Robin Williams' Career Endangered by Parkinson’s Disease

It starts off as a small tremble of the hand, and then it gradually progresses into an uncomfortable stiffness of the muscles. It’s a disease that can’t be cured, affecting your posture, speech, and ability to move.

Parkinson’s disease is a neurological disorder that makes a person feel slower than usual. According to Mayo Clinic, the disease is the result of the loss of “neurons that produce a chemical messenger in your brain called dopamine…[causing] abnormal brain activity.”

Symptoms typically start on one side of the body as the pain worsens over time. Most victims of this disease experience a decrease in facial expressions and mobile skills including walking, writing, arm swinging, blinking, and smiling.

For one deceased Hollywood actor, Parkinson’s was more than likely a difficult disease to face—especially in the case of 63-year-old comedian Robin Williams, who took his own life late Sunday 10th. 
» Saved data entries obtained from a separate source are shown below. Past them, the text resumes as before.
(* ===== verification/Dag.v ===== *)
(** * internal/engine/dag/dag.go

    The dependency graph: construction, [Levels] (Kahn's algorithm in rounds),
    [Descendants] (depth-first search with an explicit stack) and [Nodes].
    Maps are ranged over in the runtime's order ([MapRange]). *)

From S2P Require Import Prelude GoStrings.

(** [map[string]struct{}] *)
Abbreviation strset := (gmap string unit).

Record Graph := mkGraph {
  nodes : strset;
  out : gmap string strset;
  inn : gmap string strset;
}.

(** [g.out[u]] and [g.in[v]], the nil map when absent. *)
Definition outs (g : Graph) (u : string) : strset := default ∅ (out g !! u).
Definition ins (g : Graph) (v : string) : strset := default ∅ (inn g !! v).

Definition New : Graph := mkGraph ∅ ∅ ∅.

Definition AddNode (g : Graph) (n : string) : Graph :=
  match nodes g !! n with
  | Some _ => g
  | None => mkGraph (<[n := tt]> (nodes g)) (<[n := ∅]> (out g)) (<[n := ∅]> (inn g))
  end.

Definition AddEdge (g : Graph) (u v : string) : Graph :=
  mkGraph (nodes g) (<[u := <[v := tt]> (outs g u)]> (out g))
    (<[v := <[u := tt]> (ins g v)]> (inn g)).

Section Dag.
Context `{MapRange}.

(** ** Levels *)

(** The first loop: every edge joins known nodes. *)
Definition check_outs (g : Graph) (_ : unit) (uo : string * strset) : result unit :=
  let '(u, o) := uo in
  match nodes g !! u with
  | None => if 0 <? size o then Err (Fmt "edge from unknown node %q" [TStr u]) else Ok tt
  | Some _ => Ok tt
  end ≫= fun _ =>
  foldM (fun _ v =>
    match nodes g !! v with
    | None => Err (Fmt "edge %q→%q to unknown node" [TStr u; TStr v])
    | Some _ => Ok tt
    end) tt (set_range o).

Definition check_edges (g : Graph) : result unit :=
  foldM (check_outs g) tt (map_range (out g)).

(** [indeg[n] = len(g.in[n])] for every node. *)
Definition init_indeg (g : Graph) : gmap string Z :=
  map_imap (fun n _ => Some (Z.of_nat (size (ins g n)))) (nodes g).

Definition ready_nodes (indeg : gmap string Z) : list string :=
  omap (fun nd => if (snd nd =? 0)%Z then Some (fst nd) else None) (map_range indeg).

(** [if _, ok := indeg[v]; ok { indeg[v]-- }] *)
Definition decr (indeg : gmap string Z) (v : string) : gmap string Z :=
  match indeg !! v with
  | Some d => <[v := (d - 1)%Z]> indeg
  | None => indeg
  end.

(** One ready node is removed and its successors' degrees lowered. *)
Definition relax (g : Graph) (indeg : gmap string Z) (n : string) : gmap string Z :=
  foldl decr (delete n indeg) (set_range (outs g n)).

Definition cycle_error (indeg : gmap string Z) : text :=
  Fmt "cycle detected among: %v" [TStrs (sort_strings ((map_range indeg).*1))].

(** The outer loop; [None] is out of fuel. *)
Fixpoint levels_loop (fuel : nat) (g : Graph) (indeg : gmap string Z)
    : option (result (list (list string))) :=
  match fuel with
  | O => None
  | S f =>
    if decide (indeg = ∅) then Some (Ok []) else
    match sort_strings (ready_nodes indeg) with
    | [] => Some (Err (cycle_error indeg))
    | ready =>
      match levels_loop f g (foldl (relax g) indeg ready) with
      | None => None
      | Some (Err e) => Some (Err e)
      | Some (Ok ls) => Some (Ok (ready :: ls))
      end
    end
  end.

(** Every round removes a node, so [S (size nodes)] rounds are enough
    ([levels_loop_total]). *)
Definition Levels (g : Graph) : result (list (list string)) :=
  match check_edges g with
  | Err e => Err e
  | Ok _ => default (Err (Sentinel "out of fuel")) (levels_loop (S (size (nodes g))) g (init_indeg g))
  end.

(** ** Descendants *)

(** The inner loop: unseen successors are marked and pushed. *)
Definition visit (ss : list string * strset) (v : string) : list string * strset :=
  let '(stack, seen) := ss in
  match seen !! v with
  | Some _ => (stack, seen)
  | None => (v :: stack, <[v := tt]> seen)
  end.

Fixpoint desc_loop (fuel : nat) (g : Graph) (stack : list string) (seen : strset) : option strset :=
  match fuel with
  | O => None
  | S f =>
    match stack with
    | [] => Some seen
    | u :: stack' =>
      let '(stack'', seen') := foldl visit (stack', seen) (set_range (outs g u)) in
      desc_loop f g stack'' seen'
    end
  end.

(** All targets of edges: what can ever be pushed. *)
Definition targets (g : Graph) : gset string :=
  ⋃ ((fun uo => dom (snd uo)) <$> map_to_list (out g)).

Definition Descendants (g : Graph) (start : string) : list string :=
  sort_strings (set_range (default ∅ (desc_loop (S (S (size (targets g)))) g [start] ∅))).

(** ** Nodes *)
Definition Nodes (g : Graph) : list string := sort_strings (set_range (nodes g)).
End Dag.

(** ** Graph invariants *)

(** [u → v] is recorded. *)
Definition edge (g : Graph) (u v : string) : Prop := outs g u !! v = Some tt.

#[export] Instance edge_dec g : RelDecision (edge g).
Proof. intros u v. unfold edge. apply _. Defined.

Record wf (g : Graph) : Prop := {
  wf_sym : forall u v, ins g v !! u = outs g u !! v;
  wf_src : forall u v, edge g u v -> is_Some (nodes g !! u);
  wf_dst : forall u v, edge g u v -> is_Some (nodes g !! v);
}.

Lemma outs_AddNode g n u : wf g -> outs (AddNode g n) u = outs g u.
Proof.
  intros Hwf. unfold AddNode. destruct (nodes g !! n) eqn:Hn; [done|].
  unfold outs; simpl. destruct (decide (n = u)) as [->|Hne]; [|by rewrite lookup_insert_ne].
  rewrite lookup_insert_eq. simpl. symmetry. apply map_eq. intros v. rewrite lookup_empty.
  destruct (default ∅ (out g !! u) !! v) as [[]|] eqn:E; [|done].
  destruct (wf_src _ Hwf u v E) as [? ?]. congruence.
Qed.

Lemma ins_AddNode g n u : wf g -> ins (AddNode g n) u = ins g u.
Proof.
  intros Hwf. unfold AddNode. destruct (nodes g !! n) eqn:Hn; [done|].
  unfold ins; simpl. destruct (decide (n = u)) as [->|Hne]; [|by rewrite lookup_insert_ne].
  rewrite lookup_insert_eq. simpl. symmetry. apply map_eq. intros v. rewrite lookup_empty.
  destruct (default ∅ (inn g !! u) !! v) as [[]|] eqn:E; [|done].
  assert (Hed : edge g v u) by (unfold edge; rewrite <-(wf_sym _ Hwf); exact E).
  destruct (wf_dst _ Hwf v u Hed) as [? ?]. congruence.
Qed.

Lemma nodes_AddNode g n x : is_Some (nodes (AddNode g n) !! x) <-> x = n \/ is_Some (nodes g !! x).
Proof.
  unfold AddNode. destruct (nodes g !! n) eqn:Hn; simpl.
  - naive_solver.
  - rewrite lookup_insert. case_decide; naive_solver.
Qed.

Lemma outs_AddEdge g u v x y :
  outs (AddEdge g u v) x !! y = (if decide (x = u /\ y = v) then Some tt else outs g x !! y).
Proof.
  unfold outs; simpl. destruct (decide (x = u)) as [->|Hx].
  - rewrite lookup_insert_eq. simpl. rewrite lookup_insert.
    destruct (decide (v = y)), (decide (u = u /\ y = v)); naive_solver.
  - rewrite lookup_insert_ne by done. rewrite decide_False by naive_solver. done.
Qed.

Lemma ins_AddEdge g u v x y :
  ins (AddEdge g u v) x !! y = (if decide (y = u /\ x = v) then Some tt else ins g x !! y).
Proof.
  unfold ins; simpl. destruct (decide (x = v)) as [->|Hx].
  - rewrite lookup_insert_eq. simpl. rewrite lookup_insert.
    destruct (decide (u = y)), (decide (y = u /\ v = v)); naive_solver.
  - rewrite lookup_insert_ne by done. rewrite decide_False by naive_solver. done.
Qed.

Lemma edge_AddEdge g u v x y : edge (AddEdge g u v) x y <-> (x = u /\ y = v) \/ edge g x y.
Proof. unfold edge. rewrite outs_AddEdge. case_decide; naive_solver. Qed.

Lemma edge_AddNode g n x y : wf g -> edge (AddNode g n) x y <-> edge g x y.
Proof. intros Hwf. unfold edge. by rewrite outs_AddNode. Qed.

Lemma wf_New : wf New.
Proof.
  split; unfold edge, outs, ins; simpl; intros; rewrite ?lookup_empty in *; simpl in *; try done.
Qed.

Lemma wf_AddNode g n : wf g -> wf (AddNode g n).
Proof.
  intros Hwf. split.
  - intros u v. rewrite ins_AddNode, outs_AddNode by done. apply (wf_sym _ Hwf).
  - intros u v He%edge_AddNode; [|done]. apply nodes_AddNode. right. by eapply wf_src.
  - intros u v He%edge_AddNode; [|done]. apply nodes_AddNode. right. by eapply wf_dst.
Qed.

Lemma wf_AddEdge g u v :
  wf g -> is_Some (nodes g !! u) -> is_Some (nodes g !! v) -> wf (AddEdge g u v).
Proof.
  intros Hwf Hu Hv. split.
  - intros x y. rewrite ins_AddEdge, outs_AddEdge, (wf_sym _ Hwf).
    repeat case_decide; naive_solver.
  - intros x y [[-> ->]|He]%edge_AddEdge; [done|]. by eapply (wf_src g).
  - intros x y [[-> ->]|He]%edge_AddEdge; [done|]. by eapply (wf_dst g).
Qed.

#[export] Hint Resolve wf_New wf_AddNode wf_AddEdge : tkn.

(** ** Reachability *)

(** A non-empty path. *)
Definition reaches (g : Graph) : string -> string -> Prop := tc (edge g).

Lemma edge_reaches g u v : edge g u v -> reaches g u v.
Proof. apply tc_once. Qed.

Lemma reaches_src g u v : reaches g u v -> exists w, edge g u w.
Proof. intros [? ? He|? ? ? He _]; eauto. Qed.

Lemma reaches_dst g u v : reaches g u v -> exists w, edge g w v.
Proof. induction 1 as [? ? He|? ? ? _ _ IH]; eauto. Qed.

Lemma elem_of_targets g u v : edge g u v -> v ∈ targets g.
Proof.
  intros He. unfold targets. apply elem_of_union_list. unfold edge, outs in He.
  destruct (out g !! u) as [o|] eqn:Ho; simpl in He; [|by rewrite lookup_empty in He].
  exists (dom o). split; [|by apply elem_of_dom; eauto].
  apply list_elem_of_fmap. exists (u, o). split; [done|]. by apply elem_of_map_to_list.
Qed.

Section Descendants.
Context `{MapRange}.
According to Williams’ wife Susan Schneider, her husband was suffering from depression and the early stages of Parkinson’s disease, which “he was not yet ready to share publicly."  

Schneider says that he was admitted into a rehab facility in July for medical treatment, but the recent awareness of his health burdened the actor even more.  

Some of Williams’ most renowned movie roles include "Jumanji" (1995), "Good Will Hunting" (1997), and "RV"  (2006).

Yet, nothing comes close to his 1993 film “Mrs. Doubtfire,” which he intelligently tricks his ex-wife into seeing his children by portraying a female nanny.

Even as he aged, Williams continued to do stand-up comedy and on-camera acting. Within the last year, Williams starred in the CBS sitcom “The Crazy Ones” and landed roles in more than three upcoming films.

 It’s unknown if the disease inhibited Williams from performing.  

Ironically, Williams also dedicated his time to raising funds and awareness for Michael J Fox’s Parkinson’s disease research foundation. Fox, who also battles with Parkinson’s disease, said that he was unaware of Williams’ condition.

Actor and fellow friend, Rob Schneider, 50, recently tweeted what he believed led to Williams’ death:

‘Now that we can talk about it #Robin Williams was on a drug treating the symptoms of Parkinson’s. One of the side effects is suicide.’

Some of the actor’s closest colleagues assume that a combination of prescribed drugs “contributed to his mental state deteriorating” and intensified Williams’ receptiveness to suicidal thoughts. 

However, neurologists say that depression is not unlikely to be associated with the illness. In fact, some experts suspect that depression is one of the very first signs of Parkinson’s.

Schneider hopes that her husband’s fans will remember him not by his most recent shortcomings, but by his compassionate nature.

“His greatest legacy, besides his three children, is the joy and happiness he offered to others, particularly to those fighting personal battles,” she told CNN News.

One thing is for certain--no one will ever be able to come close to portraying a man-turned-drag queen like the hilarious Robin Williams.

He will forever be remembered as one of the most lively and iconic comedians of our time.